The default web bind is `0.0.0.0:7890`. Trust is still decided from the request origin and host header, not from the listen address.
`DD-OOP-LAYERS` comparisons normalize canonical path identities, so symlinked
aliases such as macOS `/var/...` versus `/private/var/...` do not break
layer discovery, deepest-layer writes, or layered bookmark/nav lookup.
The CLI path helpers follow the same portability rule: commands such as
`dashboard path project-root` may surface the canonical filesystem path, and
the supported contract treats macOS aliases such as `/var/...` and
`/private/var/...` as the same project root instead of different repos.

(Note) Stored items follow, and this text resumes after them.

Lemma abi_decode4_encode4 (a b c d : N) (rest : list Byte.byte) :
  a <= MAX_UINT256 -> b <= MAX_UINT256 -> c <= MAX_UINT256 -> d <= MAX_UINT256 ->
  abi_decode4 (abi_encode4 a b c d ++ rest) = Ok (a, b, c, d).
Proof.
  intros Ha Hb Hc Hd. unfold abi_decode4, abi_encode4.
  pose proof (bytes_of_word_length a) as La. pose proof (bytes_of_word_length b) as Lb.
  pose proof (bytes_of_word_length c) as Lc. pose proof (bytes_of_word_length d) as Ld.
  replace (length _ <? 128)%nat with false
    by (symmetry; apply Nat.ltb_ge; rewrite !length_app; lia).
  rewrite <- !app_assoc.
  set (A := bytes_of_word a) in *. set (B := bytes_of_word b) in *.
  set (C := bytes_of_word c) in *. set (D := bytes_of_word d) in *.
  assert (H0 : word_at 0 (A ++ B ++ C ++ D ++ rest) = word_of_bytes A)
    by (apply (word_at_app [] A); [assumption | reflexivity]).
  assert (H1 : word_at 1 (A ++ B ++ C ++ D ++ rest) = word_of_bytes B)
    by (apply (word_at_app A B); [assumption | lia]).
  assert (H2 : word_at 2 (A ++ B ++ C ++ D ++ rest) = word_of_bytes C).
  { rewrite (app_assoc A B). apply (word_at_app (A ++ B) C); [assumption |].
    rewrite length_app. lia. }
  assert (H3 : word_at 3 (A ++ B ++ C ++ D ++ rest) = word_of_bytes D).
  { rewrite (app_assoc A B), (app_assoc (A ++ B) C).
    apply (word_at_app ((A ++ B) ++ C) D); [assumption |]. rewrite !length_app. lia. }
  rewrite H0, H1, H2, H3. subst A B C D.
  rewrite !word_of_bytes_of_word by assumption. reflexivity.
Qed.

End AbiWords.

(** ** Requests and their answers *)

Section Answers.

Variable E : External.
(** X3.  In binary32 arithmetic, whatever [powf] and [atan2f] return, and
    for every input, NaN and infinities included, the error after a call is
    never below zero. *)
Lemma binary32_error_not_below_zero :
  forall powf atan2f (M : PathDesiredModes) start_point end_point cur_point status mode,
    not_below_zero
      (error (path_progress (O := binary32_ops powf atan2f)
                start_point end_point cur_point status mode)).
Proof.
  intros powf atan2f M s e c st mode.
  apply (error_never_below_zero (O := binary32_ops powf atan2f)).
  - intros x. apply SFsqrt_not_below_zero.
  - intros x. apply to_float_not_below_zero, SFsqrt_not_below_zero.
  - intros x. apply to_float_not_below_zero, SFabs_not_below_zero.
  - reflexivity.
Qed.

(** The calls of the specification's scenarios, computed in binary32. *)
Example binary32_endpoint_half_way : forall powf atan2f,
  path_endpoint (O := binary32_ops powf atan2f)
    (binary32_point 0 0 0) (binary32_point 10 0 0) (binary32_point 5 0 0)
    binary32_status0 true =
  PathStatus
    (SFsub 24 128 (binary32_of_Z 1)
       (SFdiv 24 128 (binary32_of_Z 5) (binary32_of_Z 11)))
    (binary32_of_Z 5)
    (binary32_point 0 0 0) (binary32_point 1 0 0).
Proof. intros. vm_compute. reflexivity. Qed.

Example binary32_vector_off_track : forall powf atan2f,
  path_vector (O := binary32_ops powf atan2f)
    (binary32_point 0 0 0) (binary32_point 10 0 0) (binary32_point 5 5 0)
    binary32_status0 true =
  PathStatus
    (SFdiv 24 128 (binary32_of_Z 1) (binary32_of_Z 2))
    (binary32_of_Z 5)
    (binary32_point 0 (-1) 0) (binary32_point 1 0 0).
Proof. intros. vm_compute. reflexivity. Qed.

(** In 2D mode, four units below the end of the path: the progress is 1 and
    the error is the difference of altitude. *)
Example binary32_drive_vector_altitude : forall powf atan2f,
  path_vector (O := binary32_ops powf atan2f)
    (binary32_point 0 0 0) (binary32_point 3 0 0) (binary32_point 3 0 4)
    binary32_status0 false =
  PathStatus (binary32_of_Z 1) (binary32_of_Z 4)
    (binary32_point 0 0 (-1)) (binary32_point 1 0 0).
Proof. intros. vm_compute. reflexivity. Qed.

(** On the circle, with a [powf] that squares at the exponent 2 and whatever
    [atan2f] returns: the error is 0 and the correction points to the
    center; its east component is the negative zero. *)
Example binary32_on_circle_correction : forall atan2f,
  let r := path_circle (O := binary32_ops (fun x _ => SFmul 24 128 x x) atan2f)
             (binary32_point 0 0 0) (binary32_point 10 0 0) (binary32_point 20 0 0)
             binary32_status0 false in
  error r = S754_zero false /\
  correction_direction r =
  Vec3 (binary32_of_Z (-1)) (S754_zero true) (S754_zero false).
Proof. intros. split; vm_compute; reflexivity. Qed.
(** * CMU universal domain adaptation driver: a shallow embedding

    Source: [examples/domain_adaptation/universal_domain_adaptation/cmu.py].

    The driver trains neural networks; what the networks compute on a batch is
    outside the driver and is taken here as data (per-sample ensemble
    statistics, softmax rows, predictions).  Everything the driver itself
    does with those numbers (score combination, running bounds, selection,
    averaging, thresholding, label remapping, H-score, optimizer and
    scheduler stepping, the order of the stages) is modelled as written.

    Tensor entries and Python floats are modelled as exact rationals
    extended with the IEEE special values [+inf], [-inf] and [nan]; rounding
    and overflow are not modelled, and every zero is the positive zero. *)

From Stdlib Require Import QArith Qcanon ZArith Lia String.
From stdpp Require Import base option list numbers strings.

Local Open Scope Qc_scope.

(** ** Extended rationals *)

Inductive fval : Type :=
  | Fin (q : Qc)
  | PInf
  | NInf
  | NaN.

#[global] Instance fval_eq_dec : EqDecision fval.
Proof. solve_decision. Defined.

#[global] Instance fval_inhabited : Inhabited fval := populate (Fin 0).

Definition is_finite (x : fval) : Prop :=
  match x with Fin _ => True | _ => False end.

#[global] Instance is_finite_dec x : Decision (is_finite x).
Proof. destruct x; simpl; apply _. Defined.

Definition is_nan (x : fval) : Prop := x = NaN.

Definition fneg (x : fval) : fval :=
  match x with
  | Fin q => Fin (- q)
  | PInf => NInf
  | NInf => PInf
  | NaN => NaN
  end.

Definition fadd (x y : fval) : fval :=
  match x, y with
  | NaN, _ | _, NaN => NaN
  | Fin a, Fin b => Fin (a + b)
  | PInf, NInf | NInf, PInf => NaN
  | PInf, _ | _, PInf => PInf
  | NInf, _ | _, NInf => NInf
  end.

Definition fsub (x y : fval) : fval := fadd x (fneg y).

(** Sign of an infinity scaled by a finite factor; [inf * 0] is [nan]. *)
Definition scale_inf (inf : fval) (a : Qc) : fval :=
  if decide (a = 0) then NaN
  else if decide (0 < a) then inf else fneg inf.

Definition fmul (x y : fval) : fval :=
  match x, y with
  | NaN, _ | _, NaN => NaN
  | Fin a, Fin b => Fin (a * b)
  | Fin a, inf => scale_inf inf a
  | inf, Fin b => scale_inf inf b
  | PInf, PInf | NInf, NInf => PInf
  | PInf, NInf | NInf, PInf => NInf
  end.
(** C6. After start-up the number of partitions is the length of the
    strategy list, it is the number of partitions of the partitioner of the
    dataset and the number of nodes of the simulation, and the list holds
    every created player once. Calls of [client_fn] change neither the
    list nor the names of the players. For a partition id [i] below
    [NUM_PARTITIONS] the list has a player at index [i], [client_fn] returns
    a client as soon as the partition loads and splits, and the client it
    returns has id [i] and the strategy at index [i]. *)
Theorem one_strategy_per_partition {G : Type} `{!Random G} `{!RandomLaws G}
    {raw image P ndarray Parameters T : Type}
    `{!Libraries raw image P ndarray Parameters T}
    (g : G) (contexts : list Context) :
  let st0 := (script g).2 in
  let st := serve contexts st0 in
  NUM_PARTITIONS st0 = length (client_strategies st0)
  ∧ NUM_PARTITIONS st0 = S (length memory_one)
  ∧ fd_partitioners (fds st0) !! "train" = Some (dirichlet_partitioner st0)
  ∧ num_partitions_of (dirichlet_partitioner st0) = NUM_PARTITIONS st0
  ∧ num_supernodes (script g).1 = NUM_PARTITIONS st0
  ∧ client_strategies st0 ≡ₚ seq 0 (NUM_PARTITIONS st0)
  ∧ client_strategies st = client_strategies st0
  ∧ NUM_PARTITIONS st = NUM_PARTITIONS st0
  ∧ (∀ r, name <$> players st !! r = name <$> players st0 !! r)
  ∧ ∀ (i : nat) (context : Context),
      (i < NUM_PARTITIONS st0)%nat →
      node_config context !! "partition-id" = Some (Z.of_nat i) →
      (∃ r p, client_strategies st !! i = Some r ∧ players st !! r = Some p)
      ∧ (∀ d tv,
           load_partition (fds st) (Z.of_nat i) "train" = Ok d →
           train_test_split d 0.1 SEED = Ok tv →
           ∃ c st', client_fn context st = Ok (c, st'))
      ∧ (∀ c st',
           client_fn context st = Ok (c, st') →
           client_id c = Z.of_nat i
           ∧ client_strategies st !! i = Some (ipd_strategy c)).
Proof.
  intros st0 st.
  destruct (module_init_partitioners g) as (_ & Hdir & Hfds).
  pose proof (module_init_NUM_PARTITIONS g) as Hnum.
  pose proof (client_strategies_length g) as Hlen.
  destruct (serve_preserves contexts st0) as (Hcs & Hn & Hnames & Hbound).
  specialize (Hbound (script_bound g)). fold st0 st in Hcs, Hn, Hnames, Hbound.
  assert (Hst0 : st0 = sow_seed SEED (module_init g)) by done.
  assert (HN : NUM_PARTITIONS st0 = NUM_PARTITIONS (module_init g)) by done.
  assert (HC : client_strategies st0 = client_strategies (module_init g)) by done.
  split_and!.
  - by rewrite HN, HC.
  - by rewrite HN, Hnum.
  - rewrite Hst0. simpl. rewrite Hfds. simpl. by rewrite lookup_singleton_eq.
  - rewrite Hst0. simpl. by rewrite Hdir.
  - done.
  - rewrite HC, HN, Hnum, Hlen. apply client_strategies_Permutation.
  - done.
  - done.
  - done.
  - intros i context Hi Hid.
    assert (is_Some (client_strategies st !! i)) as [r Hr].
    { apply lookup_lt_is_Some. rewrite Hcs, HC, <-Hnum, <-HN. done. }
    split_and!.
    + unfold bound in Hbound. rewrite Forall_forall in Hbound.
      destruct (Hbound r) as [p Hp]; [by eapply list_elem_of_lookup_2|].
      by exists r, p.
    + intros d tv Hd Htv. by eapply client_fn_returns.
    + intros c st' Hc. apply client_fn_Ok in Hc as (Hid' & Hidx & _).
      assert (client_id c = Z.of_nat i) as Hci by congruence.
      split; [done|]. rewrite Hci in Hidx. by apply py_index_Ok.
Qed.
(* ===== verification/Spinlock.v ===== *)
(** * Spin locks: kernel/spinlock.c, and the interrupt helpers of riscv.h

    [acquire], [release], [holding], [push_off] and [pop_off] as functions of
    the [core].  The lemmas give the lock discipline every other component
    relies on: taking and releasing a free lock is possible, restores the
    hart exactly, and in between interrupts are off.  [Module SMP] breaks the
    same code into its atomic steps and runs it on any number of harts. *)

From Stdlib Require Import ZArith Lia.
From stdpp Require Import base gmap list numbers strings relations.
From S2P Require Import Prelude Riscv Core.
Local Open Scope Z_scope.

(** ** Interrupt enable bit (riscv.h) *)

Definition intr_on (c : core) : core := set_sstatus (Z.lor (c_sstatus c) SSTATUS_SIE) c.
Definition intr_off (c : core) : core := set_sstatus (Z.land (c_sstatus c) (Z.lnot SSTATUS_SIE)) c.
Definition intr_get (c : core) : bool := negb (Z.land (c_sstatus c) SSTATUS_SIE =? 0).

Definition cpuid (c : core) : Z := c_tp c.
(** [&cpus[cpuid()]], named by its index. *)
Definition mycpu (c : core) : option Z := Some (cpuid c).

(** ** The operations *)

Section ops.
Context {S : Type}.

Definition push_off_core (c : core) : core :=
  let old := intr_get c in
  let c := intr_off c in
  let c := if c_noff c =? 0 then set_intena (Z.b2z old) c else c in
  set_noff (c_noff c + 1) c.

Definition push_off : M S unit := modifyc push_off_core.

Definition pop_off : M S unit :=
  c ← getc;
  if intr_get c then panic "pop_off - interruptible" else
  if c_noff c <? 1 then panic "pop_off" else
  _ ← modifyc (set_noff (c_noff c - 1));
  c ← getc;
  if (c_noff c =? 0) && negb (c_intena c =? 0) then modifyc intr_on else mret tt.

Definition holding (lk : lockid) (c : core) : bool :=
  negb (lk_locked (get_lock lk c) =? 0) && bool_decide (lk_cpu (get_lock lk c) = mycpu c).

Definition initlock (lk : lockid) (name : string) : M S unit :=
  modifyc (set_lock lk (mkSpinlock 0 name None)).

Definition acquire (lk : lockid) : M S unit :=
  _ ← push_off;
  c ← getc;
  if holding lk c then panic "acquire" else
  let l := get_lock lk c in
  if negb (lk_locked l =? 0) then (fun _ _ => Spin lk) else
  modifyc (set_lock lk (mkSpinlock 1 (lk_name l) (mycpu c))).

Definition release (lk : lockid) : M S unit :=
  c ← getc;
  if negb (holding lk c) then panic "release" else
  let l := get_lock lk c in
  _ ← modifyc (set_lock lk (mkSpinlock (lk_locked l) (lk_name l) None));
  _ ← modifyc (set_lock lk (mkSpinlock 0 (lk_name l) None));
  pop_off.

(** [myproc()]: the process running on this cpu. *)
Definition myproc : M S (option curproc) :=
  _ ← push_off;
  c ← getc;
  let p := c_proc c in
  _ ← pop_off;
  mret p.

(** [sleep(chan, lk)] and [wakeup(chan)] as their callers see them; the
    process table's side of both is in the process component.  A sleeping
    thread has released [lk]. *)
Definition sleep {A} (ch : chan) (lk : lockid) : M S A :=
  _ ← release lk; blocked ch.
Definition wakeup (ch : chan) : M S unit := modifyc (add_woken ch).
End ops.

(** ** The state of a hart between lock operations *)

(** Interrupts are off while push_offs are outstanding, and [intena] is only
    meaningful then; with none outstanding its value is dead and the model
    fixes it to the current enable bit (see [acquire_settle]). *)
Definition core_wf (c : core) : Prop :=
  0 <= c_noff c /\
  (0 < c_noff c -> intr_get c = false) /\
  (c_noff c = 0 -> c_intena c = Z.b2z (intr_get c)).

The same portability rule now also applies to the shell-helper and
`locate_dirs_under` regression suites, so equivalent temp roots are compared
by real path identity instead of raw string spelling.
## Runtime Lifecycle
The runtime manager follows the older local-service pattern:
- `dashboard serve` starts the web service in the background by default
- `dashboard serve` starts the configured collector loops alongside the web
service, so a plain serve keeps collectors and the web runtime under the same
lifecycle action
- `dashboard serve --foreground` keeps the web service attached to the terminal
- `dashboard serve --ssl` enables HTTPS in Starman with the generated local
certificate and key, keeps that certificate on a browser-correct SAN profile
covering localhost, loopback IPs, the concrete non-wildcard bind host, and any
configured `web.ssl_subject_alt_names`, regenerates older dashboard certs when
they are stale, redirects non-HTTPS requests to the matching `https://...`
URL, and reuses the saved SSL setting on later `dashboard restart` runs unless
you override it
- `dashboard serve --no-editor` and `dashboard serve --no-endit` keep the
browser in read-only mode by hiding Share, Play, and View Source chrome,
denying `/app/<id>/edit`, `/app/<id>/source`, and
bookmark-save POST routes with `403`, and persisting that read-only flag for
later `dashboard restart` runs until `dashboard serve --editor` turns it back
off
- `dashboard serve --no-indicators` and `dashboard serve --no-indicator` keep
normal page rendering and left-side page chrome intact while clearing the
whole top-right browser-only chrome area, including the status strip,
username, host or IP link, and live date-time line, and persisting that flag
for later `dashboard restart` runs until `dashboard serve --indicators`
turns it back off
- `dashboard serve logs` prints the combined Dancer2 and Starman runtime log
captured in the dashboard log file, `dashboard serve logs -n 100` starts from
the last 100 lines, and `dashboard serve logs -f` follows appended output live
- `dashboard serve workers N` saves the default Starman worker count and starts
the web service immediately when it is currently stopped; `--host HOST` and
`--port PORT` can steer that auto-start path, and both
`dashboard serve --workers N` and `dashboard restart --workers N` can still
override the worker count for one run
- `dashboard stop` stops both the web service and managed collector loops and,
prints the final lifecycle summary as a terminal table by default or JSON with
`-o json`; on an interactive terminal it also prints the full stop task board
on `stderr` before work starts so each shutdown step becomes visible instead
of silent waiting. The shutdown path now also follows the saved managed
listener port back to the real listener pid when the live web process has
renamed itself into a `starman master` shape, so minimal Docker runs still
stop the actual serving process instead of leaving the listener behind.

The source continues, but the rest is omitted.